#### [What the exercise asks]
Within the records below, reproduce without change the lines from the line that has "Some stateSet =>" through the line that has "matchStatesWithBase) d md base", and only those.

>>>

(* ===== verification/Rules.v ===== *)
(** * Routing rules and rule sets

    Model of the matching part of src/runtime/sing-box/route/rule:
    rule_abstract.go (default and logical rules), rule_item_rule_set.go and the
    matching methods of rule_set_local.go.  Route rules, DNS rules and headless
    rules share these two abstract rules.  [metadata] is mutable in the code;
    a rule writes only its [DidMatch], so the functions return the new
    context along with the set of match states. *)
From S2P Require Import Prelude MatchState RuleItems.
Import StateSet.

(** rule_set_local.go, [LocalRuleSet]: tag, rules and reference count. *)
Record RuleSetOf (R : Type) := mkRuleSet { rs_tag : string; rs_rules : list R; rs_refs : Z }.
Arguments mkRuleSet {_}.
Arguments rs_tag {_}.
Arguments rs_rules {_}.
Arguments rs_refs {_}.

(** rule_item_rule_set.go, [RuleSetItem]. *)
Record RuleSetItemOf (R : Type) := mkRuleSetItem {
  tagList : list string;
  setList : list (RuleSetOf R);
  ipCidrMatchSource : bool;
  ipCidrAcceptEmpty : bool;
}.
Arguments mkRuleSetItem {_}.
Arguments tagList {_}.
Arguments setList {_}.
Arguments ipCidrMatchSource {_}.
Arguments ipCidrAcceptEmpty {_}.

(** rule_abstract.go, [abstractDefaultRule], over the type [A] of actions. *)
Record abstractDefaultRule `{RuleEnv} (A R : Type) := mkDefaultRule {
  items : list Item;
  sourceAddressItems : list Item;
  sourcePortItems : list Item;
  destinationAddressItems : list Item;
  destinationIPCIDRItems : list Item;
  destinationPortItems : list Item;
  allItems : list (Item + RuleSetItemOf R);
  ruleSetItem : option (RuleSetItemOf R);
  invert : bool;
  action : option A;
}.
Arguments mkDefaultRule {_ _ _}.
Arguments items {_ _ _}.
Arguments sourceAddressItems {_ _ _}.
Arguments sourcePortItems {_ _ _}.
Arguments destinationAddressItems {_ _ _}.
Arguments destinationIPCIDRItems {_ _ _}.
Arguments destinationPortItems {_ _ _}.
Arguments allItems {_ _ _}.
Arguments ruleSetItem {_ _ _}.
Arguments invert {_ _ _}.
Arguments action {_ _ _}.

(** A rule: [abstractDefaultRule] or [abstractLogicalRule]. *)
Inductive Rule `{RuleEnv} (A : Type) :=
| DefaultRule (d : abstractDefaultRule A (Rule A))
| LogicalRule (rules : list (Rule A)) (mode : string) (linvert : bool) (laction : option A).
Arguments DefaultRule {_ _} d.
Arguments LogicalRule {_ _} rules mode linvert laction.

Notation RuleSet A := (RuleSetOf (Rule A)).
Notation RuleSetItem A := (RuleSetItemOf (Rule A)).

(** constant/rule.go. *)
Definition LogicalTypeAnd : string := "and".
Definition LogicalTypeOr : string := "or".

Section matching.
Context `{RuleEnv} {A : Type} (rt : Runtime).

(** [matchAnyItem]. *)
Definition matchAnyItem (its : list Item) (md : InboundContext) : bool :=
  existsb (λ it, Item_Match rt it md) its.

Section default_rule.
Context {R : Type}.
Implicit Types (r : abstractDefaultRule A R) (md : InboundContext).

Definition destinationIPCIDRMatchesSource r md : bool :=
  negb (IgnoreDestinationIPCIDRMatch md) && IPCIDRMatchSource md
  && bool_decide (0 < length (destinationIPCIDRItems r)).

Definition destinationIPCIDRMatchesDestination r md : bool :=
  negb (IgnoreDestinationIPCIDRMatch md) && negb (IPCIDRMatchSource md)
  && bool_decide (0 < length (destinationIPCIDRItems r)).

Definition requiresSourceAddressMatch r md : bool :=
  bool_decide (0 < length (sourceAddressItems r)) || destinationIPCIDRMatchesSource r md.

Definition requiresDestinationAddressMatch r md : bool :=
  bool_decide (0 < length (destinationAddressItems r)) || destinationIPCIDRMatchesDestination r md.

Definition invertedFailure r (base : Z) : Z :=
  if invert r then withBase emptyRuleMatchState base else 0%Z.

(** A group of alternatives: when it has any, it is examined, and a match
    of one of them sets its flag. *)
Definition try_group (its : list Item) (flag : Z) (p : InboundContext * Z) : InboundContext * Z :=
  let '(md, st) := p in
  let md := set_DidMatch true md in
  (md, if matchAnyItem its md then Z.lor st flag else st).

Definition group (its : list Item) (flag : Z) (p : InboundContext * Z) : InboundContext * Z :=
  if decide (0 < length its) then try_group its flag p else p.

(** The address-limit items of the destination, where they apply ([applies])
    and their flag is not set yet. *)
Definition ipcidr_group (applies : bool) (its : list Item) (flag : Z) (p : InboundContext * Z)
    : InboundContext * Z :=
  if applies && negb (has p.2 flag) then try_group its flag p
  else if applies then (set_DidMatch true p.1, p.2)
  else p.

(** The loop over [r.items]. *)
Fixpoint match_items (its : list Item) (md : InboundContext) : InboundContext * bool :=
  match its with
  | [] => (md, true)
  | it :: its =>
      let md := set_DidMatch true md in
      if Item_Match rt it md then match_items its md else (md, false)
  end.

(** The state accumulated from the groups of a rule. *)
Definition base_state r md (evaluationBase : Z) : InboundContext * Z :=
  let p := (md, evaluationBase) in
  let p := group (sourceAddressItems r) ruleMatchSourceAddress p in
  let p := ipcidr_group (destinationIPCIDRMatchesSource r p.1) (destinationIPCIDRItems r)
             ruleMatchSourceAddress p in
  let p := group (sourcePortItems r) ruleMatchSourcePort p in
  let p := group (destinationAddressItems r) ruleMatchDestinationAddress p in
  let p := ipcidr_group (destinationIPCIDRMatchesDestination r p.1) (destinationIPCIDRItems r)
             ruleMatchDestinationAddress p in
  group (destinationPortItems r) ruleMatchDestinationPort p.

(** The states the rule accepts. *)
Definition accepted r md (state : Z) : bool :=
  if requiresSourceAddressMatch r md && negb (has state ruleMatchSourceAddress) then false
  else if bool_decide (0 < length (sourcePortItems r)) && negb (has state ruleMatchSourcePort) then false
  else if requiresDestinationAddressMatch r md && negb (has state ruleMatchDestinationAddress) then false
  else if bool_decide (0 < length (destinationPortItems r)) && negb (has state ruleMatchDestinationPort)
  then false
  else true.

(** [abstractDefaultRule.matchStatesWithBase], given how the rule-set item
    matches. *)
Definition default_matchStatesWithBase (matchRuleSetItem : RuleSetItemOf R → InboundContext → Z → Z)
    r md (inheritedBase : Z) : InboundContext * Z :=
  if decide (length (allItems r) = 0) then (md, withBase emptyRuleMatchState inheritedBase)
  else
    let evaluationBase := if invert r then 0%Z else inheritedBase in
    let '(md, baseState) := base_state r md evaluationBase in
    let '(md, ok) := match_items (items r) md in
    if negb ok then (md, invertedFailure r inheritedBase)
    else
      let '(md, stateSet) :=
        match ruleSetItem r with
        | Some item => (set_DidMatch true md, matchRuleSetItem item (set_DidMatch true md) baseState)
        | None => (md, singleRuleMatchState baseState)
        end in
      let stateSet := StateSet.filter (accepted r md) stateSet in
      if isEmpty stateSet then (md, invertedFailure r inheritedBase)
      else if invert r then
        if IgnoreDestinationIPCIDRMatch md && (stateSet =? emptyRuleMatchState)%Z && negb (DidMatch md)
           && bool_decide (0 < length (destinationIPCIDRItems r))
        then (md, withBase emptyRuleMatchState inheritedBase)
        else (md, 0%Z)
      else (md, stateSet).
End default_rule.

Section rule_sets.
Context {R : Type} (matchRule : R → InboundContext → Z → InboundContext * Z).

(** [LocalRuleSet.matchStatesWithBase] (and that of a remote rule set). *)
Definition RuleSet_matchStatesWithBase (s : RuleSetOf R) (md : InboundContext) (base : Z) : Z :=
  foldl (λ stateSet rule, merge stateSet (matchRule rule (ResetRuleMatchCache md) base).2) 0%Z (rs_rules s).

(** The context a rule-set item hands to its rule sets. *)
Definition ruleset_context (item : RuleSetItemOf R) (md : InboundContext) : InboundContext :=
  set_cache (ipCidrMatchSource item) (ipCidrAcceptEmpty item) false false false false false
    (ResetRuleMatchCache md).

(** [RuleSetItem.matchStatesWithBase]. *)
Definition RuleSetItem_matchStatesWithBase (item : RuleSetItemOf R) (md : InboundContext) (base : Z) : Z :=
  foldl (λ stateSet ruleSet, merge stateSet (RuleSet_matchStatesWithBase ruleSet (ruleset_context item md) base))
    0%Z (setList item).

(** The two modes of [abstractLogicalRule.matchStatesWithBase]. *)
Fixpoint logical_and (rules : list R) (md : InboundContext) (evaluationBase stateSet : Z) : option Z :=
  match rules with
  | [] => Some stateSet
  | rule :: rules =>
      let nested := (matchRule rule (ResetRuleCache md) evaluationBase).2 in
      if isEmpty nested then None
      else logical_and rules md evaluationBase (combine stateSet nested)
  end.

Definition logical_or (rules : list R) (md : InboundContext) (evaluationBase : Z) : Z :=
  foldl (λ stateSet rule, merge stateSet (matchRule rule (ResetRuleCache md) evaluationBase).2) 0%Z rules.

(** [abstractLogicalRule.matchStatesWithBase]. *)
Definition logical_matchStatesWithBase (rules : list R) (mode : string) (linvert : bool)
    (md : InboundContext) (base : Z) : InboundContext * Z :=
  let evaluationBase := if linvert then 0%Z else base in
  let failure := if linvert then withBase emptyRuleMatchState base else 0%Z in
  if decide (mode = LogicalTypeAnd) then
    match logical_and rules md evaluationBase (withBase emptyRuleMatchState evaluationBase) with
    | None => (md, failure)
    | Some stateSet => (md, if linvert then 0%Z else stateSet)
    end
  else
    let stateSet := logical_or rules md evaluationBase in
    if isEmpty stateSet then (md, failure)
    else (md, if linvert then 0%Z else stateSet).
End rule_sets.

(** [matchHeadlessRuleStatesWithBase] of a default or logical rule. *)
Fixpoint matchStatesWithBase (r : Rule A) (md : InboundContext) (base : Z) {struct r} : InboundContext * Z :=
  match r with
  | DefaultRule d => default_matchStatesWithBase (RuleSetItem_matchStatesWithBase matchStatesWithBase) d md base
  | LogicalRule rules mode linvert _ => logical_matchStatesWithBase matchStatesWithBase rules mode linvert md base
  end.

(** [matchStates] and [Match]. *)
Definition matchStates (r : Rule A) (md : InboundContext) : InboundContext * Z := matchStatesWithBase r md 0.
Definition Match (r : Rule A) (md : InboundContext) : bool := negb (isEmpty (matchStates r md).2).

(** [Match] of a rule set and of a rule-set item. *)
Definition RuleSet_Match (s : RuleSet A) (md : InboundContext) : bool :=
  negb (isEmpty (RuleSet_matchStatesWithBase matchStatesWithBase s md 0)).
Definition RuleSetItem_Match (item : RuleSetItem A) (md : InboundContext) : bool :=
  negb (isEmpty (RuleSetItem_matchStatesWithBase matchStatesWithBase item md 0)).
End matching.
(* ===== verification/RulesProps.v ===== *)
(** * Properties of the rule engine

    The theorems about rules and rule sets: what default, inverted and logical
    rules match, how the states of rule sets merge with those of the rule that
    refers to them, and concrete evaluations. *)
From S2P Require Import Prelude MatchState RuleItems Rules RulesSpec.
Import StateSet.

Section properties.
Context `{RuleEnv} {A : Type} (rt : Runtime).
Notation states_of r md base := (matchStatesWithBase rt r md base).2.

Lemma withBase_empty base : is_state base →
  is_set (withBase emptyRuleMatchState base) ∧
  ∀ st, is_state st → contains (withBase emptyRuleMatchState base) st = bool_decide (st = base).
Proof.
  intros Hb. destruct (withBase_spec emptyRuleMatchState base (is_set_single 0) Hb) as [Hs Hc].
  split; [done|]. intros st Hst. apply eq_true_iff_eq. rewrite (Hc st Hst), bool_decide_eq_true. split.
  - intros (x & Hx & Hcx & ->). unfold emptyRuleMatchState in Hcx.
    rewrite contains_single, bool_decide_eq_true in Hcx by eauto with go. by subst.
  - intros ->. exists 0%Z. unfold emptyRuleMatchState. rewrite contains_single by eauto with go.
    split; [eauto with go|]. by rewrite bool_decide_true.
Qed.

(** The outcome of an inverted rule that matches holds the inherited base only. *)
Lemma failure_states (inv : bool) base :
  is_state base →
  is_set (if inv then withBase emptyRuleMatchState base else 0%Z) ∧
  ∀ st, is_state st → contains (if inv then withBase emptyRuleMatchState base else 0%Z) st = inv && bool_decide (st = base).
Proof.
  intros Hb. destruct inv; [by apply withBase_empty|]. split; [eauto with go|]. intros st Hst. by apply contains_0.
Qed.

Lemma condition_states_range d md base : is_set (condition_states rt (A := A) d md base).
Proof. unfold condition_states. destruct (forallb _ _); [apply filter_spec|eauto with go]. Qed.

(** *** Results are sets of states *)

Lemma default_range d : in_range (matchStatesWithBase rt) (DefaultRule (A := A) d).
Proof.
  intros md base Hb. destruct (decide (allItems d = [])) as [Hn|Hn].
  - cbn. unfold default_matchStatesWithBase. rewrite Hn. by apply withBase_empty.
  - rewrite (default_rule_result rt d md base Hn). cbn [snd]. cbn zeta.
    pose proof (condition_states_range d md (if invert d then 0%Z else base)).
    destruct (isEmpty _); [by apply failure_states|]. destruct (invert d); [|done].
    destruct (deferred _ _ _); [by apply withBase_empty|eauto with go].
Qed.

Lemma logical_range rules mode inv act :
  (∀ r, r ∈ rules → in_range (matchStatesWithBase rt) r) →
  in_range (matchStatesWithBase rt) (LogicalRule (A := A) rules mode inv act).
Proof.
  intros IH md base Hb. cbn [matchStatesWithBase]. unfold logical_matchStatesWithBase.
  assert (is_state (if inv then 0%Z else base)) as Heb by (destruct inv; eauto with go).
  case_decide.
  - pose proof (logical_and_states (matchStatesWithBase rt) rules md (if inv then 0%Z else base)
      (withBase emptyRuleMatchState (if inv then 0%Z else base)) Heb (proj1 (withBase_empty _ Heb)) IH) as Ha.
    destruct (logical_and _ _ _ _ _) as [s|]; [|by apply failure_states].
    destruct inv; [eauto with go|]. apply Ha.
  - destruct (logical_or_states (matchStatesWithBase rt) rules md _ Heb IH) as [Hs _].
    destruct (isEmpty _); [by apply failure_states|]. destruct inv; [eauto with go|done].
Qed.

<<<

#### [Result for this exercise]
    | Some stateSet => (md, if linvert then 0%Z else stateSet)
    end
  else
    let stateSet := logical_or rules md evaluationBase in
    if isEmpty stateSet then (md, failure)
    else (md, if linvert then 0%Z else stateSet).
End rule_sets.

(** [matchHeadlessRuleStatesWithBase] of a default or logical rule. *)
Fixpoint matchStatesWithBase (r : Rule A) (md : InboundContext) (base : Z) {struct r} : InboundContext * Z :=
  match r with
  | DefaultRule d => default_matchStatesWithBase (RuleSetItem_matchStatesWithBase matchStatesWithBase) d md base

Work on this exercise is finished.